Nellie Verne Walker (December 8, 1874 – July 10, 1973), was an American sculptor best known for her statue of James Harlan formerly in the National Statuary Hall Collection in the United States Capitol, Washington D.C.

Early years
Nellie Verne Walker was born in Red Oak, Iowa, the daughter of Everett Walker, a stone carver and monument maker, and Rebecca Jane Lindsay Walker. By the age of 17 she was allowed to use her father's tools and began making her own sculpture in her father's monument shop in Moulton, Iowa. Her first noteworthy work was a bust of Abraham Lincoln that was displayed at the Columbian Exposition in 1893, as an exhibit in the Iowa Building there, labeled "The work of an Iowa Girl". She was to return to the theme of Lincoln again in her career. Unable to afford to go to art school, Walker worked as a legal secretary for six years before she could obtain enough money to attend the Art Institute of Chicago.

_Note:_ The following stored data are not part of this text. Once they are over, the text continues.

(* ===== verification/Locks.v ===== *)
(** * Mutexes and run-once (monza-libcxx/src/threading.cc)

    The sections of the mutexes that the spin lock protects, the recursive mutex, and
    the run-once flag as interleaved steps of threads. The system of threads that use
    mutexes and condition variables is in [LockSystem]. *)

From S2P Require Import Prelude.

(** Update of one thread's entry. *)
Definition upd {A} (f : nat -> A) (t : nat) (x : A) : nat -> A := fun u => if decide (u = t) then x else f u.

Lemma upd_same {A} (f : nat -> A) t x : upd f t x t = x.
Proof. unfold upd. by rewrite decide_True. Qed.

Lemma upd_other {A} (f : nat -> A) t u x : u <> t -> upd f t x u = f u.
Proof. intros. unfold upd. by rewrite decide_False. Qed.

(** ** [CustomMutexImpl] *)

Record Mutex : Type := mkMutex { taken : bool; waiters : list nat }.

(** The section of [lock] under the spin lock: whether the lock was got. *)
Definition lock_section (t : nat) (m : Mutex) : bool * Mutex :=
  if negb (taken m) then (true, mkMutex true (waiters m))
  else (false, mkMutex true (waiters m ++ [t])).

Definition trylock (m : Mutex) : bool * Mutex :=
  if negb (taken m) then (true, mkMutex true (waiters m)) else (false, mkMutex true (waiters m)).

(** The section of [unlock] under the spin lock: the entry to wake. *)
Definition unlock_section (m : Mutex) : option nat * Mutex :=
  match waiters m with
  | [] => (None, mkMutex false [])
  | w :: ws => (Some w, mkMutex false ws)
  end.

(** ** [CustomRecursiveMutexImpl] *)

(** Thread 0 stands for no thread. *)
Record RecMutex : Type := mkRec { r_taken : bool; r_thread : nat; r_waiters : list nat }.

(** The test before the loop of [lock]: the caller already has it. *)
Definition rec_owned (t : nat) (m : RecMutex) : bool := Nat.eqb (r_thread m) t.

Definition rec_lock_section (t : nat) (m : RecMutex) : bool * RecMutex :=
  if negb (r_taken m) then (true, mkRec true (r_thread m) (r_waiters m))
  else (false, mkRec true (r_thread m) (r_waiters m ++ [t])).

Definition rec_store_thread (t : nat) (m : RecMutex) : RecMutex := mkRec (r_taken m) t (r_waiters m).

(** [trylock] as a whole: its value and the state. *)
Definition rec_trylock (t : nat) (m : RecMutex) : bool * RecMutex :=
  if rec_owned t m then (false, m)
  else if negb (r_taken m) then (true, mkRec true t (r_waiters m))
  else (false, m).

Definition rec_unlock_section (m : RecMutex) : option nat * RecMutex :=
  match r_waiters m with
  | [] => (None, mkRec false (r_thread m) [])
  | w :: ws => (Some w, mkRec false (r_thread m) ws)
  end.

(** [lock] without interference: [true] if it returns, [false] if it sleeps. *)
Definition rec_lock (t : nat) (m : RecMutex) : bool * RecMutex :=
  if rec_owned t m then (true, m)
  else let '(ok, m1) := rec_lock_section t m in
       if ok then (true, rec_store_thread t m1) else (false, m1).

Definition rec_unlock (m : RecMutex) : option nat * RecMutex :=
  let '(e, m1) := rec_unlock_section m in (e, rec_store_thread 0 m1).

Definition rec_initial : RecMutex := mkRec false 0 [].

(** The recursive mutex does not count: after two locks and one unlock by the
    same thread another thread gets it, [trylock] by the thread that holds it
    fails, and since [unlock] clears the owner after it has let others in, the
    clearing can hit the next owner, whose nested [lock] then sleeps on a mutex it
    holds itself. *)
Theorem recursive_mutex_defects t u :
  t <> u -> t <> 0%nat -> u <> 0%nat ->
  (let m2 := snd (rec_lock t (snd (rec_lock t rec_initial))) in
   fst (rec_lock u (snd (rec_unlock m2))) = true) /\
  fst (rec_trylock t (snd (rec_lock t rec_initial))) = false /\
  (let m1 := snd (rec_unlock_section (snd (rec_lock t rec_initial))) in
   let m2 := snd (rec_lock u m1) in
   let m3 := rec_store_thread 0 m2 in
   fst (rec_lock u m2) = true /\ rec_lock u m3 = (false, mkRec true 0 [u])).
Proof.
  intros Htu Ht Hu.
  assert (Nat.eqb t u = false /\ Nat.eqb 0 t = false /\ Nat.eqb 0 u = false) as (H1 & H2 & H3)
    by (rewrite !Nat.eqb_neq; auto).
  unfold rec_unlock, rec_lock, rec_trylock, rec_owned, rec_initial.
  repeat (cbn [r_thread r_taken r_waiters negb fst snd rec_lock_section rec_unlock_section rec_store_thread app];
    rewrite ?H1, ?H2, ?H3, ?Nat.eqb_refl). done.
Qed.

Lemma recursive_mutex_defects_witness :
  fst (rec_lock 2 (snd (rec_unlock (snd (rec_lock 1 (snd (rec_lock 1 rec_initial))))))) = true.
Proof. exact (proj1 (recursive_mutex_defects 1 2 ltac:(lia) ltac:(lia) ltac:(lia))). Defined.

(** Case analysis on whose entry is read. *)
Ltac split_upd t u :=
  destruct (decide (u = t)) as [->|]; [rewrite ?upd_same in *|rewrite ?(upd_other _ t u) in * by done].
Ltac on_upd :=
  repeat match goal with
  | H : context [upd _ ?t _ ?u] |- _ => split_upd t u
  | |- context [upd _ ?t _ ?u] => split_upd t u
  end.

(** ** [CustomOnceImpl] *)

Inductive once_status : Type := IDLE | DOING | DONE.
#[export] Instance once_status_eq_dec : EqDecision once_status.
Proof. solve_decision. Defined.

(** Before the load, before the compare-exchange, in [init()], spinning, returned. *)
Inductive once_pc : Type := OStart | OCas | OInit | OWait | OReturned.

(** [init_started] and [init_ended] count the calls of the initialiser. *)
Record OnceSys : Type := mkOnce {
  control : once_status;
  init_started : nat;
  init_ended : nat;
  opc : nat -> once_pc;
}.

Definition once_initial : OnceSys := mkOnce IDLE 0 0 (fun _ => OStart).

(** The step [execute] takes at each point; [None] while it has to spin. *)
Definition once_next (s : OnceSys) (t : nat) : option OnceSys :=
  match opc s t with
  | OStart =>
      Some (mkOnce (control s) (init_started s) (init_ended s)
              (upd (opc s) t (if decide (control s = DONE) then OReturned else OCas)))
  | OCas =>
      if decide (control s = IDLE)
      then Some (mkOnce DOING (S (init_started s)) (init_ended s) (upd (opc s) t OInit))
      else Some (mkOnce (control s) (init_started s) (init_ended s) (upd (opc s) t OWait))
  | OInit => Some (mkOnce DONE (init_started s) (S (init_ended s)) (upd (opc s) t OReturned))
  | OWait =>
      if decide (control s = DONE)
      then Some (mkOnce (control s) (init_started s) (init_ended s) (upd (opc s) t OReturned))
      else None
  | OReturned => None
  end.

Inductive once_reachable : OnceSys -> Prop :=
| or_initial : once_reachable once_initial
| or_step s t s' : once_reachable s -> once_next s t = Some s' -> once_reachable s'.

(** [r] is the thread that runs the initialiser. *)
Record once_inv (r : option nat) (s : OnceSys) : Prop := {
  oi_runner : forall t, opc s t = OInit <-> r = Some t;
  oi_doing : control s = DOING <-> r <> None;
  oi_started : init_started s = if decide (control s = IDLE) then 0%nat else 1%nat;
  oi_ended : init_ended s = if decide (control s = DONE) then 1%nat else 0%nat;
  oi_wait : forall t, opc s t = OWait -> control s <> IDLE;
  oi_returned : forall t, opc s t = OReturned -> control s = DONE;
}.

(** A step that only moves the thread between points outside the initialiser. *)
Lemma once_inv_move r s t p :
  once_inv r s -> opc s t <> OInit -> p <> OInit ->
  (p = OWait -> control s <> IDLE) -> (p = OReturned -> control s = DONE) ->
  once_inv r (mkOnce (control s) (init_started s) (init_ended s) (upd (opc s) t p)).
Proof.
  intros [Hr Hd Hs He Hw Ht] Hp Hp' H1 H2. split; cbn; try done.
  - intros u. rewrite <- Hr. on_upd; done.
  - intros u Hu. on_upd; [by apply H1|by eapply Hw].
  - intros u Hu. on_upd; [by apply H2|by eapply Ht].
Qed.

Lemma once_inv_step r s t s' : once_inv r s -> once_next s t = Some s' -> exists r', once_inv r' s'.
Proof.
  intros Hi Hn. pose proof Hi as [Hr Hd Hs He Hw Ht]. unfold once_next in Hn. destruct (opc s t) eqn:Hp.
  - injection Hn as <-. exists r. destruct (decide (control s = DONE)); apply once_inv_move; try done; congruence.
  - destruct (decide (control s = IDLE)) as [Hc|Hc]; injection Hn as <-.
    + exists (Some t). assert (r = None) as -> by (destruct r; [|done]; rewrite (proj2 Hd) in Hc; done).
      rewrite Hc in *. split; cbn; try done.
      * intros u. on_upd; [done|]. rewrite Hr. split; [done|congruence].
      * by rewrite Hs.
      * intros u Hu. on_upd; [done|]. by apply Ht in Hu.
    + exists r. apply once_inv_move; try done; congruence.
  - injection Hn as <-. exists None. apply Hr in Hp as ->. assert (control s = DOING) as Hc by by apply Hd.
    rewrite Hc in *. split; cbn; try done.
    + intros u. on_upd; [done|]. rewrite Hr. split; congruence.
    + by rewrite He.
  - destruct (decide (control s = DONE)) as [Hc|Hc]; [|done]. injection Hn as <-. exists r. apply once_inv_move; done || congruence.
  - done.
Qed.

Lemma once_inv_reachable s : once_reachable s -> exists r, once_inv r s.
Proof.
  induction 1 as [|s t s' _ [r IH] Hn]; [|by eapply once_inv_step].
  exists None. split; cbn; done.
Qed.

(** However many threads call [execute] on the same flag and however they
    interleave, the initialiser is started at most once, a thread that has returned
    finds it finished exactly once, and a thread that has to spin does so while
    another one is running the initialiser, whose next step ends it. *)
Theorem once_runs_once s :
  once_reachable s ->
  (init_started s <= 1)%nat /\
  (forall t, opc s t = OReturned -> init_started s = 1%nat /\ init_ended s = 1%nat) /\
  (forall t, opc s t = OWait -> once_next s t = None ->
     exists u s', opc s u = OInit /\ once_next s u = Some s' /\ control s' = DONE).
Proof.
  intros Hr. destruct (once_inv_reachable s Hr) as [r [Hru Hd Hs He Hw Ht]]. split_and!.
  - rewrite Hs. destruct (decide (control s = IDLE)); lia.
  - intros t Hp. rewrite Hs, He, (Ht t Hp). done.
  - intros t Hp Hn. unfold once_next in Hn. rewrite Hp in Hn. destruct (decide (control s = DONE)) as [Hc|Hc]; [done|].
    assert (control s = DOING) as Hdo by (pose proof (Hw t Hp); by destruct (control s)).
    apply Hd in Hdo. destruct r as [u|]; [|done]. assert (opc s u = OInit) as Hu by by apply Hru.
    eexists u, _. split; [done|]. unfold once_next. rewrite Hu. done.
Qed.

Lemma once_runs_once_witness :
  exists s, once_reachable s /\ opc s 1%nat = OReturned /\ init_ended s = 1%nat.
Proof.
  pose proof or_initial as R.
  eapply (or_step _ 1) in R; [|reflexivity]. eapply (or_step _ 2) in R; [|reflexivity].
  eapply (or_step _ 1) in R; [|reflexivity]. eapply (or_step _ 2) in R; [|reflexivity].
  eapply (or_step _ 1) in R; [|reflexivity].
  eexists. split; [exact R|]. split; [reflexivity|].
  exact (proj2 (proj1 (proj2 (once_runs_once _ R)) 1%nat eq_refl)).
Defined.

At four foot eight (4'8") and less than a hundred pounds she seemed an unlikely candidate to be able to meet and  to succeed at the very physical demands placed on a sculptor, but the teacher, Lorado Taft decided to give her a chance and they were to remain friends and co-workers for the rest of  their lives. Ultimately, because of her diminutive size and her work, she became known as "the lady who lived on ladders." When Taft died in 1936, leaving much of the Heald Square Monument – a sculpture group of George Washington, Robert Morris and Haym Salomon – undone, she was one of several sculptors who were commissioned to finish the piece (1941). Not long thereafter she began getting her own commissions and so moved into studio space in the famous (in sculpture circles) Midway Studio where she shared space with Taft and other Chicago sculptors. In 1902, reclusive Colorado Springs millionaire W. S. Stratton died and someone there realized that Walker was in town and asked her to make a death mask, which she did. The family was so impressed with Walker that they commissioned her to do a bust, followed by a large carved granite cemetery marker and finally an over-life-sized statue of Stratton.
 All are still located in the Colorado Springs area.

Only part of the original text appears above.